AI: Trends on the Horizon

We had an amazing and diverse mix of female AI specialists speak at our AI Trends event – from Africa to China and back again, here are a few takeaways worth pondering over.

Catherine Stretton, Chief Digital & Innovation Officer, Deloitte Africa

Presenting Deloitte Africa’s tech trends for 2022, which has come out of 13 years of research, Chief Digital and Innovation Officer Catherine Stretton cited the following key trends in Artificial Intelligence:

  • The startup and scale up ecosystem will be the major global disruptor.
  • Data sharing will be simplified to the point that companies will be able to encrypt and share data without compromising privacy
  • The cloud is going vertical, enabling companies to fully and quickly integrate into any architecture
  • Bigger companies and banks will open up to third parties on a larger scale
  • The power of miniature will increase – the power of the chip doubles every 18 months at a similar price point
  • Productivity is decreasing – quantum computing will revolutionise that!
  • Africa will need specific AI-focused education to fuel the revolution!
  • Will AI take over human jobs? Not going to happen! People will be amalgamated into this future.
  • The silicon world has sights on Africa: The future workforce is here! With 4 million vacancies in the data space, developing markets have not caught up.

Celina Lee, Co-founder and CEO of Zindi

Zindi hosts the largest community of around 43,000 data scientists in Africa, working to make AI accessible to everyone whilst solving the world’s most pressing challenges using machine learning and AI. Zindi connects data scientists with organisations, and provides a place to learn, hone skills, and find a job.

“We want to transform the African continent and showcase African data science talent to the world. 90% of data has been generated in the last two years alone! The question is how do we unlock the value of this immense amount of data?” Lee said.

Here are some examples of Zindi’s AI/data science successes:

  • Reduced customer churn by 30% for Zimbabwe-based Insurance group Zimnat.
  • For AirQo Uganda, Africa’s leading air quality monitoring, research and analytics network, Zindi data scientists took air particle sensor data and built algorithms around it to make sure people could use air quality data like a normal weather forecast.
  • For Fossil, Zindi’s data scientists determined how many watches the company needed to produce four months into the future.

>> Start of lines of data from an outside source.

Lemma new_session_has_no_artifacts_witness :
  list_artifacts "sid-1" Example.service1 = (inr [], Example.service1).
Proof.
  destruct (returned_true
              (fst (create_session (H := Example.scripted)
                      (Example.llm_says "bootstrap") "sid-1" 0 Example.request
                      Example.service0))) as [resp Hresp]; [by vm_compute |].
  pose proof (proj1 (new_session_has_no_artifacts (H := Example.scripted)
                       (Example.llm_says "bootstrap") "sid-1" 0
                       Example.request Example.service0 resp "artifact-1"
                       Hresp)) as Hlist.
  replace (resp_session_id resp) with "sid-1" in Hlist; [exact Hlist |].
  pose proof (create_session_outcome (H := Example.scripted)
                (Example.llm_says "bootstrap") "sid-1" 0 Example.request
                Example.service0) as Hout.
  cbv zeta in Hout. rewrite Hresp in Hout. by destruct Hout as [-> _].
Defined.

Lemma listed_artifacts_are_fetchable_witness :
  exists l,
    list_artifacts "sid-1" Example.service3 = (inr l, Example.service3) /\
    length l = 3 /\
    NoDup (map art_id l) /\
    forall a, In a l ->
      get_artifact "sid-1" (art_id a) Example.service3
        = (inr a, Example.service3).
Proof.
  destruct service3_session as [s Hs].
  destruct (listed_artifacts_are_fetchable (H := Example.scripted)
              Example.artifact_ops "/uploads" default_max_upload_bytes
              "sid-1" s Hs) as (l & Hl & Hnd & Hget).
  exists l. split; [done |]. split; [| split; [done |]].
  - apply (returned_fact (@length _)
             (fst (list_artifacts "sid-1" Example.service3))).
    + exact (f_equal fst Hl).
    + by vm_compute.
  - intros a Hin. by apply Hget.
Defined.
(** *** Where the infinities are *)

(** X3: in log-surprise mode no stored score is [+inf], and the score at
    count 0 and the scores at global probability 1 are [-inf]. *)
Theorem log_scores_infinite min_size max_size feat_prob (t : table)
    f cats c p n s v :
  precompute_feature_likelihood min_size max_size feat_prob true = OK t ->
  feat_prob !! f = Some cats -> cats !! c = Some p ->
  entry t f c n s = Some v ->
  v ≠ PInf /\ (s = 0%Z \/ p = 1%R -> v = NInf).
Proof.
  intros Hrun Hf Hc Hv.
  apply (entry_spec _ _ _ _ _ _ _ _ _ _ Hrun) in Hv
    as (cats' & p' & Hf' & Hc' & _ & _ & Hs & Hv).
  assert (cats' = cats) as -> by congruence.
  assert (p' = p) as -> by congruence.
  apply ll_OK in Hv as (_ & Hp & Hpos & ->).
  set (tl := binom_tail (Z.to_nat s) (Z.to_nat n) p) in *.
  assert (tl <= 1)%R as Hle by (by apply tail_le_1).
  assert (tl = 1%R <-> s = 0%Z \/ p = 1%R) as Hone.
  { unfold tl. rewrite tail_one_iff by (done || lia). intuition lia. }
  unfold score_log. destruct (Rlt_dec 0 (- ln tl)) as [Hln|Hln].
  - split; [done|]. intros H1%Hone.
    rewrite H1, ln_1 in Hln. lra.
  - split; done.
Qed.

Lemma log_scores_infinite_witness :
  exists (t : table) v,
    precompute_feature_likelihood 2 2 scenario2 true = OK t /\
    entry t 0 0 2 0 = Some v /\
    v ≠ PInf /\ (0%Z = 0%Z \/ half = 1%R -> v = NInf).
Proof.
  destruct scenario2_runs as [t Hrun].
  pose proof (scenario2_entry t 0 Hrun ltac:(lia)) as H0.
  destruct scenario2_cat0 as [Hf Hc].
  eexists t, _. split; [exact Hrun|]. split; [exact H0|].
  apply (log_scores_infinite 2 2 scenario2 t 0 _ 0 half 2 0 _ Hrun Hf Hc H0).
Defined.
(** [l[lo:hi]] *)
Definition slice {A} (lo hi : Z) (l : list A) : list A :=
  let n := len l in
  let lo := clamp n lo in
  let hi := clamp n hi in
  firstn (Z.to_nat (hi - lo)) (skipn (Z.to_nat lo) l).

(** [l[i]]; [None] stands for [IndexError]. *)
Definition index {A} (l : list A) (i : Z) : option A :=
  let n := len l in
  let i := if i <? 0 then i + n else i in
  if (i <? 0) || (n <=? i) then None else nth_error l (Z.to_nat i).

(** [sum(data)] over a [bytes] object. *)
Definition sum (data : bytes) : Z := fold_left (fun s b => s + ord b) data 0.

(** *** Text codecs *)

(** [bytes.decode('ascii')] *)
Definition decode_ascii (b : bytes) : outcome pystr :=
  if forallb (fun x => ord x <? 128) b
  then Return (map ord b)
  else Raise (UnicodeDecodeError "ascii").

Definition byte_of_Z (c : Z) : option byte :=
  if (0 <=? c) && (c <? 128) then Byte.of_N (Z.to_N c) else None.

(** [str.encode('ascii')] *)
Fixpoint encode_ascii (s : pystr) : outcome bytes :=
  match s with
  | [] => Return []
  | c :: s' =>
      match byte_of_Z c with
      | Some b => rest <- encode_ascii s' ;; Return (b :: rest)
      | None => Raise (UnicodeEncodeError "ascii")
      end
  end.

Definition between (lo x hi : Z) : bool := (lo <=? x) && (x <=? hi).

Definition continuation (b : byte) : bool := between 128 (ord b) 191.

(** [bytes.decode('utf-8')], strict: shortest forms only, no surrogates,
    nothing above U+10FFFF. *)
Fixpoint utf8 (b : bytes) : option pystr :=
  match b with
  | [] => Some []
  | b0 :: r0 =>
      let c0 := ord b0 in
      if c0 <? 128 then option_map (cons c0) (utf8 r0)
      else match r0 with
      | [] => None
      | b1 :: r1 =>
          let c1 := ord b1 in
          if between 194 c0 223 then
            if continuation b1
            then option_map (cons ((c0 - 192) * 64 + (c1 - 128))) (utf8 r1)
            else None
          else match r1 with
          | [] => None
          | b2 :: r2 =>
              let c2 := ord b2 in
              if between 224 c0 239 then
                if (if c0 =? 224 then between 160 c1 191
                    else if c0 =? 237 then between 128 c1 159
                    else continuation b1) && continuation b2
                then option_map
                       (cons ((c0 - 224) * 4096 + (c1 - 128) * 64 + (c2 - 128)))
                       (utf8 r2)
                else None
              else match r2 with
              | [] => None
              | b3 :: r3 =>
                  let c3 := ord b3 in
                  if between 240 c0 244 then
                    if (if c0 =? 240 then between 144 c1 191
                        else if c0 =? 244 then between 128 c1 143
                        else continuation b1)
                       && continuation b2 && continuation b3
                    then option_map
                           (cons ((c0 - 240) * 262144 + (c1 - 128) * 4096
                                  + (c2 - 128) * 64 + (c3 - 128)))
                           (utf8 r3)
                    else None
                  else None
              end
          end
      end
  end.

Definition decode_utf8 (b : bytes) : outcome pystr :=
  match utf8 b with
  | Some s => Return s
  | None => Raise (UnicodeDecodeError "utf-8")
  end.

(** *** Integers and text *)

(** The decimal digits of the absolute value of [n]. *)
Definition digits_of (n : Z) : Decimal.uint :=
  match Z.to_int n with
  | Decimal.Pos d | Decimal.Neg d => d
  end.

(** How many decimal digits [n] is written with. *)
Definition digit_count (n : Z) : Z :=
  Z.of_nat (Decimal.nb_digits (digits_of n)).

Definition digits_limit_exceeded : exn :=
  ValueError "Exceeds the limit (4300 digits) for integer string conversion; use sys.set_int_max_str_digits() to increase the limit".

(** [str(n)] for an integer: its decimal text.  An integer written with
    more than 4300 digits is refused (the interpreter's default limit on
    conversions between [int] and [str]). *)
Definition str_int (n : Z) : outcome pystr :=
  if 4300 <? digit_count n then Raise digits_limit_exceeded
  else Return (text (NilZero.string_of_int (Z.to_int n))).

(** White space skipped by [int()] around an ASCII literal: TAB, LF, VT, FF,
    CR and the space. *)
Definition is_space (c : Z) : bool := between 9 c 13 || (c =? 32).

Definition digit_value (c : Z) : option Z :=
  if between 48 c 57 then Some (c - 48) else None.

Fixpoint skip_spaces (s : pystr) : pystr :=
  match s with
  | c :: s' => if is_space c then skip_spaces s' else s
  | [] => []
  end.

(** The digit run of an [int()] literal: decimal digits with single
    underscores between them.  Returns the value accumulated, the number of
    digits read and what follows the run; [None] on a doubled or trailing
    underscore. *)
Fixpoint scan_digits (s : pystr) (prev_underscore : bool) (acc : Z) (digits : nat)
  : option (Z * nat * pystr) :=
  match s with
  | c :: s' =>
      if c =? 95 then
        if prev_underscore then None else scan_digits s' true acc digits
      else
        match digit_value c with
        | Some d => scan_digits s' false (10 * acc + d) (S digits)
        | None => if prev_underscore then None else Some (acc, digits, s)
        end
  | [] => if prev_underscore then None else Some (acc, digits, [])
  end.

Definition invalid_literal : exn :=
  ValueError "invalid literal for int() with base 10".

(** [int(s)] on text: optional white space, an optional sign, the digit run
    (which may not start with an underscore), optional white space, end of
    text.  The texts converted by the decoders are seven characters long;
    the interpreter's refusal of texts of more than 4300 digits is not
    part of this definition. *)
Definition int (s : pystr) : outcome Z :=
  let s := skip_spaces s in
  let '(sign, s) :=
    match s with
    | c :: s' =>
        if c =? 43 then (1, s') else if c =? 45 then (-1, s') else (1, s)
    | [] => (1, s)
    end in
  if match s with c :: _ => c =? 95 | [] => false end
  then Raise invalid_literal
  else
    match scan_digits s false 0 0 with
    | Some (value, digits, rest) =>
        if Nat.eqb digits 0 then Raise invalid_literal
        else
          match skip_spaces rest with
          | [] => Return (sign * value)
          | _ :: _ => Raise invalid_literal
          end
    | None => Raise invalid_literal
    end.

(** [n / 100] *)
Definition div100 (n : Z) : Q := Qmake n 100.

(** Truth value of a float. *)
Definition nonzero (q : Q) : bool := negb (Qnum q =? 0).

Definition hex_char (d : Z) : Z := if d <? 10 then 48 + d else 55 + d.

Fixpoint hex_digits (fuel : nat) (n : Z) (acc : pystr) : pystr :=
  match fuel with
  | O => acc
  | S fuel' =>
      let acc := hex_char (n mod 16) :: acc in
      if n / 16 =? 0 then acc else hex_digits fuel' (n / 16) acc
  end.

(** [f"{n:02X}"] for [0 <= n]: upper-case hexadecimal, padded with zeros to
    two characters. *)
Definition format_02X (n : Z) : pystr :=
  let ds := hex_digits (S (Z.to_nat (Z.log2 n))) n [] in
  repeat 48 (2 - List.length ds) ++ ds.

(** ** vectronix.py *)

Module Vectronix.

Definition RANGING_RESPONSE_LEN : Z := 11.
Definition ACK : bytes := lit ">".
Definition NACK : bytes := lit "!".
Definition END : bytes := [x0d].
Definition COMMA : bytes := lit ",".

Inductive Command : Type := GET_RANGE | SW_HW_INFO | SELF_TEST | LPCL_MODE.

Definition Command_value (c : Command) : bytes :=
  match c with
  | GET_RANGE => lit "Md1"
  | SW_HW_INFO => lit "Iv1"
  | SELF_TEST => lit "Tb1"
  | LPCL_MODE => lit "Tl1"
  end.

Inductive RangingStatus : Type := VALID | ERROR | UNKNOWN.

Definition RangingStatus_value (s : RangingStatus) : bytes :=
  match s with
  | VALID => lit "v"
  | ERROR => lit "R"
  | UNKNOWN => []
  end.

Inductive LPCLMode : Type :=
  DEACTIVATE | LEVEL_1 | LEVEL_2 | LEVEL_3 | LEVEL_4 | LEVEL_5 | LEVEL_6.

Definition LPCLMode_value (m : LPCLMode) : Z :=
  match m with
  | DEACTIVATE => 0
  | LEVEL_1 => 1
  | LEVEL_2 => 2
  | LEVEL_3 => 3
  | LEVEL_4 => 4
  | LEVEL_5 => 5
  | LEVEL_6 => 6
  end.

(** The two callables handed to [VectronixRangeFinder]: [_write] appends a
    buffer to what was sent so far, [_read n] takes up to [n] pending bytes
    from the line (fewer when the line runs dry, as a serial port with a
    time-out does). *)
Definition _write (buffer : bytes) (sent : list bytes) : list bytes :=
  sent ++ [buffer].

Definition _read (n : nat) (line : bytes) : bytes * bytes :=
  (firstn n line, skipn n line).

(** Truth value of the [lpcl_mode] argument: [None] and a member equal to
    zero are false. *)
Definition truth (lpcl_mode : option LPCLMode) : bool :=
  match lpcl_mode with
  | None => false
  | Some m => negb (LPCLMode_value m =? 0)
  end.

Definition send_command (command : Command) (lpcl_mode : option LPCLMode)
    (sent : list bytes) : outcome unit * list bytes :=
  let opcode :=
    match lpcl_mode with
    | Some m =>
        if truth lpcl_mode
        then shown <- str_int (LPCLMode_value m) ;;
             digits <- encode_ascii shown ;;
             Return (COMMA ++ digits)
        else Return []
    | None => Return []
    end in
  match opcode with
  | Return opcode =>
      let buffer := ACK ++ Command_value command ++ opcode ++ END in
      (Return tt, _write buffer sent)
  | Raise e => (Raise e, sent)
  end.

(** [read_response]: the loop reads one byte per turn, so it is a recursion
    on the pending bytes of the line.  The result is paired with the bytes
    left unread. *)
Fixpoint read_response (line : bytes) : outcome bytes * bytes :=
  match line with
  | [] =>
      (* [_read(1)] gives [b''], which is none of END, NACK, ACK *)
      (Return [], [])
  | b :: line' =>
      let response := [b] in
      if bytes_eqb response END then read_response line'
      else if bytes_eqb response NACK
      then (Raise (ValueError "Invalid command"), line')
      else if bytes_eqb response ACK then
        let '(more, line'') :=
          _read (Z.to_nat (RANGING_RESPONSE_LEN - 1)) line' in
        let response := response ++ more in
        if negb (len response =? 11) then
          (Raise (ValueError "Invalid response format"), line'')
        else
          match index response (-1) with
          | Some last =>
              if negb (ord last =? 13)
              then (Raise (ValueError "Invalid response format"), line'')
              else (Return response, line'')
          | None => (Raise IndexError, line'')
          end
      else (Return response, line')
  end.

(** [check_crc] *)
Definition check_crc (response : bytes) : outcome unit :=
  let data := slice 0 8 response in
  crc_received <- decode_utf8 (slice (-3) (-1) response) ;;
  let crc_calculated := format_02X (Z.land (sum data) 255) in
  if negb (pystr_eqb crc_received crc_calculated)
  then Raise (ValueError "Invalid CRC")
  else Return tt.

(** What the ['status'] key of the result holds: an enumeration member, or
    the [True] that [status == RangingStatus.ERROR or ...] evaluates to. *)
Inductive status_value : Type :=
| Member (m : RangingStatus)
| Bool (b : bool).

Record Response : Type := {
  range : option Q;
  status : option status_value;
  error : option bytes
}.

(** The local name [response] of [parse_range] is bound to the frame first
    and to a dictionary afterwards. *)
Inductive object : Type :=
| Bytes (b : bytes)
| Dict (d : Response).

(** [o[lo:hi]]: a slice of a [bytes] object; a dictionary has no item under
    a slice (TypeError up to Python 3.11, KeyError from 3.12). *)
Definition getslice (o : object) (lo hi : Z) : outcome bytes :=
  match o with
  | Bytes b => Return (slice lo hi b)
  | Dict _ => Raise SubscriptError
  end.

With Zindi’s offering of cloud-sourced solutions, a vetted pool of amazing talent and brand building, Zindi works to propel Africa into the future.

“We see ourselves in the business of creating connections and space. We want everyone to have a seat at the table with space to produce solutions that will impact all of us. Data science is a team sport on Zindi!” Lee said.

Janet Sawari, TAIR

Young yet wise beyond her years, Janet Sawari spent 7 years in China in the enterprising startups sector. One of the largest AI companies in the world, Baidu, Inc. a Chinese multinational technology company specialising in Internet-related services, products and artificial intelligence, adopted one of her models and with it developed the Apollo, which is the world’s largest open-source autonomous driving platform.

“We had many starts and many failures with our products and hacking solutions. I realised the mistake we were making stemmed from trying to intersect the ecosystem, and not try to fit into the model. I realised if we were to build AI solutions at scale, we needed to develop our own ecosystem and model,” she said.

Her focus is on using AI to find solutions for mobility in African countries, an idea that came to her while being stuck in traffic for hours in Lagos, Nigeria. She is currently working on a docuseries around Africa to highlight different aspects of mobility and the specifically African problems associated with it.

According to Sawari, 40 of 54 countries on the African continent have the highest road fatality rates in the world. “I want to find opportunities on the continent within the AI space: By 2050, 80% of world vehicle sales are expected to be electric, and with that, AI adoption and implementation as well. We need frameworks and models to succeed and catch up globally. And we need ample investment,” she said.

Sawari’s company TAIR is currently in the process of setting up 55 AI research and data science labs across Africa, starting with 250 students training in Soweto. The task will not be an easy one, but Sawari is optimistic:

“Hardware is important, but so is diversity and inclusion. We will always strive to create policies and frameworks in a fair and ethical way. Actually, what we all need is a bit of guanxi!” she said. (Guanxi is a Chinese word for the system of social networks and influential relationships which facilitate business and other dealings.)